■ **What this task involves**
Find the line that contains "by rewrite Z.mod_add by lia.". Repeat that line and all lines following it, exactly, through the end of the listing below.

▼

Definition add_seconds (start : str) (secs : f64) : str :=
  match parse_epoch_millis start with
  | Some ms =>
    format_epoch_millis (I64.add ms (f64_to_i64 (f64_mul secs (f64_of_Z 1000))))
  | None => start
  end.

Definition normalize_to_utc (ts : str) : str :=
  match parse_epoch_millis ts with
  | Some ms => format_epoch_millis ms
  | None => ts
  end.

Example parse_known_epoch :
  parse_epoch_millis (lit "2000-01-01T00:00:00Z") = Some 946684800000.
Proof. reflexivity. Qed.

Example normalize_edt :
  normalize_to_utc (lit "2026-07-26T20:00:00-04:00") = lit "2026-07-27T00:00:00.000Z".
Proof. vm_compute. reflexivity. Qed.

Example add_crosses_day :
  add_seconds (lit "2026-06-09T23:59:59.000Z") (f64_of_Z 2) = lit "2026-06-10T00:00:01.000Z".
Proof. vm_compute. reflexivity. Qed.

Example add_fraction :
  add_seconds (lit "2026-06-09T20:00:00.000Z") (f64_lit 2514 10) = lit "2026-06-09T20:04:11.400Z".
Proof. vm_compute. reflexivity. Qed.

(** ** The civil calendar *)

Ltac div_lia := Z.to_euclidean_division_equations; lia.

(** The code's truncating division, applied to an adjusted numerator, is
    floor division. *)
Lemma quot_adjusted_floor a d k :
  0 < d -> k = d - 1 -> (if 0 <=? a then a else a - k) ÷ d = a / d.
Proof. intros Hd ->. destruct (0 <=? a) eqn:E; bool_prop; Z.to_euclidean_division_equations; nia. Qed.

(** One 400-year era: the year of the era, and the day of its year. *)
Lemma era_year doe :
  0 <= doe < 146097 ->
  let yoe := (doe - doe ÷ 1460 + doe ÷ 36524 - doe ÷ 146096) ÷ 365 in
  0 <= yoe <= 399 /\ 0 <= doe - (365 * yoe + yoe ÷ 4 - yoe ÷ 100) <= 365.
Proof. cbv zeta. intros H. repeat split; div_lia. Qed.

(** The month table, from days counted since 1 March. *)
Lemma year_month doy :
  0 <= doy <= 365 ->
  let mp := (5 * doy + 2) ÷ 153 in
  0 <= mp <= 11 /\ 1 <= doy - (153 * mp + 2) ÷ 5 + 1 <= 31.
Proof. cbv zeta. intros H. repeat split; div_lia. Qed.

Lemma civil_from_days_fields z y m d :
  civil_from_days z = (y, m, d) -> 1 <= m <= 12 /\ 1 <= d <= 31.
Proof.
  unfold civil_from_days. rewrite (quot_adjusted_floor (z + 719468) 146097 146096) by lia.
  set (doe := z + 719468 - (z + 719468) / 146097 * 146097).
  assert (0 <= doe < 146097) as Hdoe by (subst doe; div_lia).
  pose proof (era_year doe Hdoe) as Hy. cbv zeta in Hy. destruct Hy as [_ Hdoy].
  pose proof (year_month _ Hdoy) as Hm. cbv zeta in Hm. destruct Hm as [Hmp Hd].
  cbv zeta. intros [= <- <- <-]. split; [|exact Hd]. ifs_lia.
Qed.

Lemma days_from_civil_from_days z y m d :
  civil_from_days z = (y, m, d) -> days_from_civil y m d = z.
Proof.
  unfold civil_from_days. rewrite (quot_adjusted_floor (z + 719468) 146097 146096) by lia.
  set (era := (z + 719468) / 146097).
  set (doe := z + 719468 - era * 146097).
  assert (0 <= doe < 146097) as Hdoe by (subst doe era; div_lia).
  pose proof (era_year doe Hdoe) as Hy. cbv zeta in Hy |- *.
  set (yoe := (doe - doe ÷ 1460 + doe ÷ 36524 - doe ÷ 146096) ÷ 365) in *.
  destruct Hy as [Hyoe Hdoy]. set (doy := doe - (365 * yoe + yoe ÷ 4 - yoe ÷ 100)) in *.
  pose proof (year_month doy Hdoy) as Hm. cbv zeta in Hm. destruct Hm as [Hmp _].
  set (mp := (5 * doy + 2) ÷ 153) in *. intros [= <- <- <-].
  unfold days_from_civil.
  assert ((if (if mp <? 10 then mp + 3 else mp - 9) <=? 2
           then (if (if mp <? 10 then mp + 3 else mp - 9) <=? 2
                 then yoe + era * 400 + 1 else yoe + era * 400) - 1
           else (if (if mp <? 10 then mp + 3 else mp - 9) <=? 2
                 then yoe + era * 400 + 1 else yoe + era * 400)) = yoe + era * 400) as ->
    by ifs_lia.
  assert ((if 2 <? (if mp <? 10 then mp + 3 else mp - 9)
           then (if mp <? 10 then mp + 3 else mp - 9) - 3
           else (if mp <? 10 then mp + 3 else mp - 9) + 9) = mp) as -> by ifs_lia.
  rewrite (quot_adjusted_floor (yoe + era * 400) 400 399) by lia.
  assert ((yoe + era * 400) / 400 = era) as -> by div_lia.
  cbv zeta. replace (yoe + era * 400 - era * 400) with yoe by lia.
  subst doy doe. lia.
Qed.

(** The length of a month in the proleptic Gregorian calendar. *)
Definition is_leap (y : Z) : bool :=
  (y mod 4 =? 0) && (negb (y mod 100 =? 0) || (y mod 400 =? 0)).
Definition month_length (y m : Z) : Z :=
  if m =? 2 then (if is_leap y then 29 else 28)
  else if (m =? 4) || (m =? 6) || (m =? 9) || (m =? 11) then 30 else 31.
Definition valid_date (y m d : Z) : Prop := 1 <= m <= 12 /\ 1 <= d <= month_length y m.

(** The day of an era is recovered from a year of the era and a day that
    exists in it. *)
Lemma era_year_unique yoe doy :
  0 <= yoe <= 399 -> 0 <= doy <= 365 ->
  (doy = 365 -> is_leap (yoe + 1) = true) ->
  let doe := yoe * 365 + yoe ÷ 4 - yoe ÷ 100 + doy in
  0 <= doe < 146097 /\ (doe - doe ÷ 1460 + doe ÷ 36524 - doe ÷ 146096) ÷ 365 = yoe.
Proof.
  cbv zeta. intros Hy Hd Hleap.
  assert (doy = 365 -> (yoe + 1) mod 4 = 0 /\ ((yoe + 1) mod 100 <> 0 \/ (yoe + 1) mod 400 = 0)) as Hl.
  { intros E. specialize (Hleap E). unfold is_leap in Hleap. bool_prop. tauto. }
  clear Hleap. destruct (Z.eq_dec doy 365) as [->|Hne].
  - specialize (Hl eq_refl). split; div_lia.
  - clear Hl. split; div_lia.
Qed.

Lemma is_leap_era era yoe : is_leap (yoe + era * 400 + 1) = is_leap (yoe + 1).
Proof.
  unfold is_leap. replace (yoe + era * 400 + 1) with (yoe + 1 + era * 4 * 100) by lia.
  rewrite Z.mod_add by lia. replace (yoe + 1 + era * 4 * 100) with (yoe + 1 + era * 100 * 4) by lia.
  rewrite Z.mod_add by lia. replace (yoe + 1 + era * 100 * 4) with (yoe + 1 + era * 400) by lia.
  by rewrite Z.mod_add by lia.
Qed.

(** Day of the year since 1 March, and its inverse. *)
Lemma year_month_unique m d leap :
  1 <= m <= 12 ->
  1 <= d <= (if m =? 2 then (if leap : bool then 29 else 28)
             else if (m =? 4) || (m =? 6) || (m =? 9) || (m =? 11) then 30 else 31) ->
  let mp := if 2 <? m then m - 3 else m + 9 in
  let doy := (153 * mp + 2) ÷ 5 + d - 1 in
  0 <= doy <= 365 /\ (doy = 365 -> m <= 2 /\ leap = true)
  /\ (5 * doy + 2) ÷ 153 = mp /\ doy - (153 * mp + 2) ÷ 5 + 1 = d.
Proof.
  cbv zeta. intros Hm Hd.
  assert (m = 1 \/ m = 2 \/ m = 3 \/ m = 4 \/ m = 5 \/ m = 6 \/ m = 7 \/ m = 8 \/ m = 9
          \/ m = 10 \/ m = 11 \/ m = 12) as Hc by lia.
  destruct leap; repeat (destruct Hc as [->|Hc]); try subst m; simpl in *;
    repeat split; try lia; div_lia.
Qed.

▲

■ **Output for this exercise**
  by rewrite Z.mod_add by lia.
Qed.

(** Day of the year since 1 March, and its inverse. *)
Lemma year_month_unique m d leap :
  1 <= m <= 12 ->
  1 <= d <= (if m =? 2 then (if leap : bool then 29 else 28)
             else if (m =? 4) || (m =? 6) || (m =? 9) || (m =? 11) then 30 else 31) ->
  let mp := if 2 <? m then m - 3 else m + 9 in
  let doy := (153 * mp + 2) ÷ 5 + d - 1 in
  0 <= doy <= 365 /\ (doy = 365 -> m <= 2 /\ leap = true)
  /\ (5 * doy + 2) ÷ 153 = mp /\ doy - (153 * mp + 2) ÷ 5 + 1 = d.
Proof.
  cbv zeta. intros Hm Hd.
  assert (m = 1 \/ m = 2 \/ m = 3 \/ m = 4 \/ m = 5 \/ m = 6 \/ m = 7 \/ m = 8 \/ m = 9
          \/ m = 10 \/ m = 11 \/ m = 12) as Hc by lia.
  destruct leap; repeat (destruct Hc as [->|Hc]); try subst m; simpl in *;
    repeat split; try lia; div_lia.
Qed.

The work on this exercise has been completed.